_Work required_
Output every entry below exactly as it is written.

_Saved entries_
(** * gnet buffers: the linked chunk buffer and the elastic buffer

    A shallow embedding of

      - [pkg/buffer/linkedlist/linked_list_buffer.go] (package [linkedlist]),
      - the elastic buffer (package [elastic]), which combines a ring buffer
        with a linked chunk buffer,
      - the length-prefixed codec of [gnet_test.go] ([Encode], [Unpack]),

    followed by the properties of the buffers and of the codec.  The ring buffer and the two
    object pools are packages whose sources are not at hand: the elastic
    buffer is embedded over any ring buffer with the methods it calls, the
    properties that depend on what the ring does are proved for every ring
    that is a FIFO of bytes ([RingLaws]), and module [ring] gives one such
    ring.

    Conventions.  A Go [[]byte] is a [list Byte.byte]; a Go [int] is a [Z]
    (every [int] below is a length of a slice held in memory, a sum or a
    difference of such lengths, or the watermark, so the 64-bit range is never
    left and no wrap-around is written); a Go [error] is an [option error]
    with [None] for [nil]; a nillable pointer is an [option].  Methods with a
    pointer receiver take the receiver and return its new value.  The two
    object pools are process-wide variables in Go; here their state is passed
    explicitly. *)

From Stdlib Require Import ZArith List Lia Bool.
From Stdlib Require Strings.Byte.
Import ListNotations.
Local Open Scope Z_scope.

(** ** Go slices and errors *)

Abbreviation Bytes := (list Byte.byte).

(** [len(s)] *)
Definition len {A : Type} (s : list A) : Z := Z.of_nat (length s).

(** [s[:k]] and [s[k:]].  The callers below keep [0 <= k <= len(s)], where
    Go does not panic: by a test before the slice, or, for a count the ring
    buffer returns, by what is assumed of the ring ([RingLaws] below). *)
Definition slice_to {A : Type} (k : Z) (s : list A) : list A :=
  firstn (Z.to_nat k) s.
Definition slice_from {A : Type} (k : Z) (s : list A) : list A :=
  skipn (Z.to_nat k) s.

(** [copy(dst, src)]: the number of bytes copied and the new contents of [dst]. *)
Definition copy (dst src : Bytes) : Z * Bytes :=
  let m := Z.min (len dst) (len src) in
  (m, slice_to m src ++ slice_from m dst).

Inductive error : Type :=
| ErrNegativeSize            (* gerrors.ErrNegativeSize *)
| ErrShortWrite              (* io.ErrShortWrite *)
| EOF                        (* io.EOF *)
| ErrOther (code : nat).     (* any other error value *)

Definition is_EOF (e : option error) : bool :=
  match e with Some EOF => true | _ => false end.

Definition is_nil {A : Type} (e : option A) : bool :=
  match e with None => true | Some _ => false end.

(** The result of a call that may panic. *)
Inductive outcome (A : Type) : Type :=
| Returned (a : A)
| Panicked.
Arguments Returned {A} a.
Arguments Panicked {A}.

(** How a [ReadFrom] ends: it returns, panics, or is still looping when the
    fuel is spent (a reader that never reports an error or the end of its
    data keeps the loop running). *)
Inductive ended : Type :=
| Done (n : Z) (err : option error)
| Panic
| Looping.

(** [math.MaxInt32] *)
Definition MaxInt32 : Z := 2147483647.

(** ** io.Writer and io.Reader

    [io_Write w p] is [w.Write(p)]: the count, the error and the writer
    afterwards.  [io_Read r n] is [r.Read(buf)] for a buffer of length [n]:
    the count, the bytes the reader stored at the start of the buffer, the
    error and the reader afterwards. *)

Class Writer (W : Type) : Type :=
  io_Write : W -> Bytes -> Z * option error * W.

Class Reader (Rd : Type) : Type :=
  io_Read : Rd -> Z -> Z * Bytes * option error * Rd.

(** The buffer handed to [r.Read] after the call: what the reader stored,
    cut or padded to the buffer's length. *)
Definition stored (n : Z) (d : Bytes) : Bytes :=
  firstn (Z.to_nat n) (d ++ repeat Byte.x00 (Z.to_nat n)).

(** ** The byte-chunk pool *)

Module bbPool.

(** Modelled from the spec: the byte-chunk pool (package
    [pkg/pool/bytebuffer], an alias of [bytebufferpool], source not at hand).
    "A pooled, reusable, growable contiguous byte array; acquired from and
    released to a process-wide pool."  A chunk is its slice [B] with the
    capacity of [B]; the pool is the stack of the chunks released to it, and
    [Get] hands out a chunk of length 0: a released one, or a new one of
    capacity 0. *)
Record ByteBuffer : Type := mkByteBuffer { B : Bytes; capB : Z }.

Definition Len (b : ByteBuffer) : Z := len (B b).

_Task output_
(** * gnet buffers: the linked chunk buffer and the elastic buffer

    A shallow embedding of

      - [pkg/buffer/linkedlist/linked_list_buffer.go] (package [linkedlist]),
      - the elastic buffer (package [elastic]), which combines a ring buffer
        with a linked chunk buffer,
      - the length-prefixed codec of [gnet_test.go] ([Encode], [Unpack]),

    followed by the properties of the buffers and of the codec.  The ring buffer and the two
    object pools are packages whose sources are not at hand: the elastic
    buffer is embedded over any ring buffer with the methods it calls, the
    properties that depend on what the ring does are proved for every ring
    that is a FIFO of bytes ([RingLaws]), and module [ring] gives one such
    ring.

    Conventions.  A Go [[]byte] is a [list Byte.byte]; a Go [int] is a [Z]
    (every [int] below is a length of a slice held in memory, a sum or a
    difference of such lengths, or the watermark, so the 64-bit range is never
    left and no wrap-around is written); a Go [error] is an [option error]
    with [None] for [nil]; a nillable pointer is an [option].  Methods with a
    pointer receiver take the receiver and return its new value.  The two
    object pools are process-wide variables in Go; here their state is passed
    explicitly. *)

From Stdlib Require Import ZArith List Lia Bool.
From Stdlib Require Strings.Byte.
Import ListNotations.
Local Open Scope Z_scope.

(** ** Go slices and errors *)

Abbreviation Bytes := (list Byte.byte).

(** [len(s)] *)
Definition len {A : Type} (s : list A) : Z := Z.of_nat (length s).

(** [s[:k]] and [s[k:]].  The callers below keep [0 <= k <= len(s)], where
    Go does not panic: by a test before the slice, or, for a count the ring
    buffer returns, by what is assumed of the ring ([RingLaws] below). *)
Definition slice_to {A : Type} (k : Z) (s : list A) : list A :=
  firstn (Z.to_nat k) s.
Definition slice_from {A : Type} (k : Z) (s : list A) : list A :=
  skipn (Z.to_nat k) s.

(** [copy(dst, src)]: the number of bytes copied and the new contents of [dst]. *)
Definition copy (dst src : Bytes) : Z * Bytes :=
  let m := Z.min (len dst) (len src) in
  (m, slice_to m src ++ slice_from m dst).

Inductive error : Type :=
| ErrNegativeSize            (* gerrors.ErrNegativeSize *)
| ErrShortWrite              (* io.ErrShortWrite *)
| EOF                        (* io.EOF *)
| ErrOther (code : nat).     (* any other error value *)

Definition is_EOF (e : option error) : bool :=
  match e with Some EOF => true | _ => false end.

Definition is_nil {A : Type} (e : option A) : bool :=
  match e with None => true | Some _ => false end.

(** The result of a call that may panic. *)
Inductive outcome (A : Type) : Type :=
| Returned (a : A)
| Panicked.
Arguments Returned {A} a.
Arguments Panicked {A}.

(** How a [ReadFrom] ends: it returns, panics, or is still looping when the
    fuel is spent (a reader that never reports an error or the end of its
    data keeps the loop running). *)
Inductive ended : Type :=
| Done (n : Z) (err : option error)
| Panic
| Looping.

(** [math.MaxInt32] *)
Definition MaxInt32 : Z := 2147483647.

(** ** io.Writer and io.Reader

    [io_Write w p] is [w.Write(p)]: the count, the error and the writer
    afterwards.  [io_Read r n] is [r.Read(buf)] for a buffer of length [n]:
    the count, the bytes the reader stored at the start of the buffer, the
    error and the reader afterwards. *)

Class Writer (W : Type) : Type :=
  io_Write : W -> Bytes -> Z * option error * W.

Class Reader (Rd : Type) : Type :=
  io_Read : Rd -> Z -> Z * Bytes * option error * Rd.

(** The buffer handed to [r.Read] after the call: what the reader stored,
    cut or padded to the buffer's length. *)
Definition stored (n : Z) (d : Bytes) : Bytes :=
  firstn (Z.to_nat n) (d ++ repeat Byte.x00 (Z.to_nat n)).

(** ** The byte-chunk pool *)

Module bbPool.

(** Modelled from the spec: the byte-chunk pool (package
    [pkg/pool/bytebuffer], an alias of [bytebufferpool], source not at hand).
    "A pooled, reusable, growable contiguous byte array; acquired from and
    released to a process-wide pool."  A chunk is its slice [B] with the
    capacity of [B]; the pool is the stack of the chunks released to it, and
    [Get] hands out a chunk of length 0: a released one, or a new one of
    capacity 0. *)
Record ByteBuffer : Type := mkByteBuffer { B : Bytes; capB : Z }.

Definition Len (b : ByteBuffer) : Z := len (B b).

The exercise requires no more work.